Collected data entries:
Content starts
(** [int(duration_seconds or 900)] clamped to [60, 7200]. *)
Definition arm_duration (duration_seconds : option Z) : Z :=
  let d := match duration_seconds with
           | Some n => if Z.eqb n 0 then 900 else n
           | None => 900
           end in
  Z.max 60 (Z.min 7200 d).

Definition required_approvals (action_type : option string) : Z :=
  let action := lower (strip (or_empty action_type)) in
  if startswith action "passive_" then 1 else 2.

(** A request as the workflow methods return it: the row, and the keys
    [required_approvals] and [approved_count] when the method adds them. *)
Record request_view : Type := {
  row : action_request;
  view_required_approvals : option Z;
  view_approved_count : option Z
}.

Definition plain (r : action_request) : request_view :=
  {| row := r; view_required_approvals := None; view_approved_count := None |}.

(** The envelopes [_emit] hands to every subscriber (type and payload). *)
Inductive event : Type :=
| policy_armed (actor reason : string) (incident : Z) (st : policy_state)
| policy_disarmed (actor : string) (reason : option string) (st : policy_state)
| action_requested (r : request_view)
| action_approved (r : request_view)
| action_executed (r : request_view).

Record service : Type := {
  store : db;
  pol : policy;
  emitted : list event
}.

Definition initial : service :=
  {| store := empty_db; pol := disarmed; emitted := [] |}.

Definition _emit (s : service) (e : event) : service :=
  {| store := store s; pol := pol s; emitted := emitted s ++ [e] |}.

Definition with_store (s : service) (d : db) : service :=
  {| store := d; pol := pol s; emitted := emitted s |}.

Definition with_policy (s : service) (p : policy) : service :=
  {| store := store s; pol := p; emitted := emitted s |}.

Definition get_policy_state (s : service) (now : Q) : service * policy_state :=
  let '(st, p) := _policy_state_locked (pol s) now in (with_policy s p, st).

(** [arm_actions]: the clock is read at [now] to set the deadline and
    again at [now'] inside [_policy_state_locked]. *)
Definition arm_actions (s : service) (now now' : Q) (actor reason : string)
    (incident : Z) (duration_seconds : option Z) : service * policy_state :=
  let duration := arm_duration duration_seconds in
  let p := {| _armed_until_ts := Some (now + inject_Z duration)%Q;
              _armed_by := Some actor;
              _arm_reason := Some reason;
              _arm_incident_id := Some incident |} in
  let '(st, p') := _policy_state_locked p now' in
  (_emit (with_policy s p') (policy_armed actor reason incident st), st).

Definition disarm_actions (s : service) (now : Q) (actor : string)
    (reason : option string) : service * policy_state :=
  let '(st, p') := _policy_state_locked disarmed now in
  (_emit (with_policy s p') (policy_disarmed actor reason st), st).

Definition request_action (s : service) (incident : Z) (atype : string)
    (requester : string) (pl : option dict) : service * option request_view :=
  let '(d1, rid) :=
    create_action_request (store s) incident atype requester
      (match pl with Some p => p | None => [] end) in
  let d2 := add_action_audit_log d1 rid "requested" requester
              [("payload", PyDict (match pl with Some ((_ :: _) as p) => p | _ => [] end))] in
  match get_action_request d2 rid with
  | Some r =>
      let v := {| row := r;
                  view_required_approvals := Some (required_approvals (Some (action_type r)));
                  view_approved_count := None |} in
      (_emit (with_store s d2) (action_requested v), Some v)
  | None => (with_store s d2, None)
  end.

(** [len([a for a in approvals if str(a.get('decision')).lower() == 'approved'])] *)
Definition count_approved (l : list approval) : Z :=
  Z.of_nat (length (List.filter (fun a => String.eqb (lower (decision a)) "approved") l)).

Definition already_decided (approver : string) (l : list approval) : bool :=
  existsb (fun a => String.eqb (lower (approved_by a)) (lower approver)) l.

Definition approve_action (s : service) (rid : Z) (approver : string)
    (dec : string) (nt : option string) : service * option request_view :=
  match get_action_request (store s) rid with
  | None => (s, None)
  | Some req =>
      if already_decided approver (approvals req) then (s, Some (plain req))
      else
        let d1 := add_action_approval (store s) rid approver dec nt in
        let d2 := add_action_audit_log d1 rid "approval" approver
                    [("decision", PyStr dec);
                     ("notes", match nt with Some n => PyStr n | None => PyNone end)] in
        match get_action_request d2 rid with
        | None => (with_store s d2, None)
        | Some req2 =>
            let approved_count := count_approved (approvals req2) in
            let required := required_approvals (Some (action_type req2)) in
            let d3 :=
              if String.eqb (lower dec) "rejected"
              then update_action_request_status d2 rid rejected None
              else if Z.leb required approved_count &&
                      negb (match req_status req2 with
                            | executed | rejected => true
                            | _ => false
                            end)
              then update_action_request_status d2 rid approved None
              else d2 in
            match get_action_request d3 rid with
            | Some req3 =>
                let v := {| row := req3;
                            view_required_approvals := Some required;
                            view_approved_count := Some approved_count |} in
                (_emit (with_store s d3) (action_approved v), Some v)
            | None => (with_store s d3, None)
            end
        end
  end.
Content ends
Content starts
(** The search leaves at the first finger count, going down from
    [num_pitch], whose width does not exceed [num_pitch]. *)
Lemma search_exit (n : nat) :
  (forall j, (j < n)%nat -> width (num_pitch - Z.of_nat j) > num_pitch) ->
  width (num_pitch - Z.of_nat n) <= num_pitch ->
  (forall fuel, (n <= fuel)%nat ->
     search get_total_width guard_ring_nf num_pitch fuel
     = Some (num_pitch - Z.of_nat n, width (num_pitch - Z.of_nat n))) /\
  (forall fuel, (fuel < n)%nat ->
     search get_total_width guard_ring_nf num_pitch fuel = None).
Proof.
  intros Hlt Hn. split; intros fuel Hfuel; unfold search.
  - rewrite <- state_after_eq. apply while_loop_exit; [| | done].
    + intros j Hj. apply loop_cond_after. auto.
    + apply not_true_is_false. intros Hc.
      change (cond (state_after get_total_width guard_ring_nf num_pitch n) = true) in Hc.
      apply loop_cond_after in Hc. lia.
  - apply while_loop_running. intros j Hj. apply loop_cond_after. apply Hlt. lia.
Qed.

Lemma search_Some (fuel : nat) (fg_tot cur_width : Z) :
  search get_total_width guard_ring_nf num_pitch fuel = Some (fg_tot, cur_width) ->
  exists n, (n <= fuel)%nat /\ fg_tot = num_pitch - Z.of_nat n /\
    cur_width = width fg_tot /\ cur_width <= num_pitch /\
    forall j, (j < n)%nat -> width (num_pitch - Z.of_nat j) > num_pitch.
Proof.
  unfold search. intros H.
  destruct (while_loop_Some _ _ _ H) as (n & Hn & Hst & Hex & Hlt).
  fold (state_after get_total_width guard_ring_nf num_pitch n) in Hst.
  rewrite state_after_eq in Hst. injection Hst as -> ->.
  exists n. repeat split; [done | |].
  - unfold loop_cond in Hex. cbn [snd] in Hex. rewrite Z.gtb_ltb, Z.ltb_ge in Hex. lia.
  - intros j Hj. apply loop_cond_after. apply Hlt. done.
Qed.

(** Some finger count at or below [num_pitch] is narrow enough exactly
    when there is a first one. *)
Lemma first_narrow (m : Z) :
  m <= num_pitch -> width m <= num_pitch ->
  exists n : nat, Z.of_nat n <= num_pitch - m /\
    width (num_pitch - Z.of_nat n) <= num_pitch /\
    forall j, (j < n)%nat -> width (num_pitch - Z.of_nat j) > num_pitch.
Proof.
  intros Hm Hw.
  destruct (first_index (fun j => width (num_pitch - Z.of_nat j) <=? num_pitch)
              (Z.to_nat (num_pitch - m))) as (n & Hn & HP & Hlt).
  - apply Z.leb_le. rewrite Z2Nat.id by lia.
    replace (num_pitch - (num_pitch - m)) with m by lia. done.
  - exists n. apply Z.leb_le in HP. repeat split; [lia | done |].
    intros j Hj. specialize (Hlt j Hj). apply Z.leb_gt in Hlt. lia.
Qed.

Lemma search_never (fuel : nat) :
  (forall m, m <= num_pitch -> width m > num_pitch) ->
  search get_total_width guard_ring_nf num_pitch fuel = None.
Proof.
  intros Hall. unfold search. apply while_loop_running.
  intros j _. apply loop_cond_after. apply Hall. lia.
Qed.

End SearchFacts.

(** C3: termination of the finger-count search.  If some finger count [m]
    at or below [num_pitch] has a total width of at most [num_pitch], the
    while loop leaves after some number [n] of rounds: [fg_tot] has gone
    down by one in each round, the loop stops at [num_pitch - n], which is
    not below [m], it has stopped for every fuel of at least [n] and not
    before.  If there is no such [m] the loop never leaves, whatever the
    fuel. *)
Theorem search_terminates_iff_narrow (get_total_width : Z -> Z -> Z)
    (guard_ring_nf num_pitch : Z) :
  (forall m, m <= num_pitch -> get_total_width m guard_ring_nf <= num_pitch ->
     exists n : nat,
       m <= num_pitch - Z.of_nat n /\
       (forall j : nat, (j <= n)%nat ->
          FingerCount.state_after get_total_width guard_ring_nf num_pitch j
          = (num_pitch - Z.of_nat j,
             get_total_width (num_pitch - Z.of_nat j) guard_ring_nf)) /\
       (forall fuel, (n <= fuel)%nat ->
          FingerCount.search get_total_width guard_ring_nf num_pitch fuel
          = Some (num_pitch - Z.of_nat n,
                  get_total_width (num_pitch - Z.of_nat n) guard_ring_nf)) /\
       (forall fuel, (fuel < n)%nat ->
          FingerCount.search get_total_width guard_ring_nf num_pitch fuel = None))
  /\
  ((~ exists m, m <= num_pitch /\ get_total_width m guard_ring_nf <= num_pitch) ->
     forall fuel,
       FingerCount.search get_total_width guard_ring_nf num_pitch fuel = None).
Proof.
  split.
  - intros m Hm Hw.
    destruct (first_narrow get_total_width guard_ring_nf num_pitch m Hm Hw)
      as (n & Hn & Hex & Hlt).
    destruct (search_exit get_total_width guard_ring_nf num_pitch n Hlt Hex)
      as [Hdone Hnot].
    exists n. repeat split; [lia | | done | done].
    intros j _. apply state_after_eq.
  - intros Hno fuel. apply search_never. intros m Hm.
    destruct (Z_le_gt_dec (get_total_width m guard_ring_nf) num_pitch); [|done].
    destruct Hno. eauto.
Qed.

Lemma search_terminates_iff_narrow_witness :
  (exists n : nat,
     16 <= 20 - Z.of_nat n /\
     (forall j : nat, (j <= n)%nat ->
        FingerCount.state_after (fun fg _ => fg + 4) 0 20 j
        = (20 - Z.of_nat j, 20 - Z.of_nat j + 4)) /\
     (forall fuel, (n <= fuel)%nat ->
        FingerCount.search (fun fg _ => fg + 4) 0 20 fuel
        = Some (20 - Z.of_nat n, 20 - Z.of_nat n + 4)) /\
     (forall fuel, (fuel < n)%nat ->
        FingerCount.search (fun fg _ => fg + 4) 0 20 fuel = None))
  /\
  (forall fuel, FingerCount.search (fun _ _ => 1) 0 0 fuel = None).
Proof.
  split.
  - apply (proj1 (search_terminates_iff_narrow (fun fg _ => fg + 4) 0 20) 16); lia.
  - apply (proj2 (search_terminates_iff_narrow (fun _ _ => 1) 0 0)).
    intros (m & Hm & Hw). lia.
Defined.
Content ends
Required action:
What you return should be exactly the lines above, starting at the one with "let '(st, p)" and ending at the one with "Z.of_nat (length (List.filter", and nothing else.

Solved problem:
  let '(st, p) := _policy_state_locked (pol s) now in (with_policy s p, st).

(** [arm_actions]: the clock is read at [now] to set the deadline and
    again at [now'] inside [_policy_state_locked]. *)
Definition arm_actions (s : service) (now now' : Q) (actor reason : string)
    (incident : Z) (duration_seconds : option Z) : service * policy_state :=
  let duration := arm_duration duration_seconds in
  let p := {| _armed_until_ts := Some (now + inject_Z duration)%Q;
              _armed_by := Some actor;
              _arm_reason := Some reason;
              _arm_incident_id := Some incident |} in
  let '(st, p') := _policy_state_locked p now' in
  (_emit (with_policy s p') (policy_armed actor reason incident st), st).

Definition disarm_actions (s : service) (now : Q) (actor : string)
    (reason : option string) : service * policy_state :=
  let '(st, p') := _policy_state_locked disarmed now in
  (_emit (with_policy s p') (policy_disarmed actor reason st), st).

Definition request_action (s : service) (incident : Z) (atype : string)
    (requester : string) (pl : option dict) : service * option request_view :=
  let '(d1, rid) :=
    create_action_request (store s) incident atype requester
      (match pl with Some p => p | None => [] end) in
  let d2 := add_action_audit_log d1 rid "requested" requester
              [("payload", PyDict (match pl with Some ((_ :: _) as p) => p | _ => [] end))] in
  match get_action_request d2 rid with
  | Some r =>
      let v := {| row := r;
                  view_required_approvals := Some (required_approvals (Some (action_type r)));
                  view_approved_count := None |} in
      (_emit (with_store s d2) (action_requested v), Some v)
  | None => (with_store s d2, None)
  end.

(** [len([a for a in approvals if str(a.get('decision')).lower() == 'approved'])] *)
Definition count_approved (l : list approval) : Z :=
  Z.of_nat (length (List.filter (fun a => String.eqb (lower (decision a)) "approved") l)).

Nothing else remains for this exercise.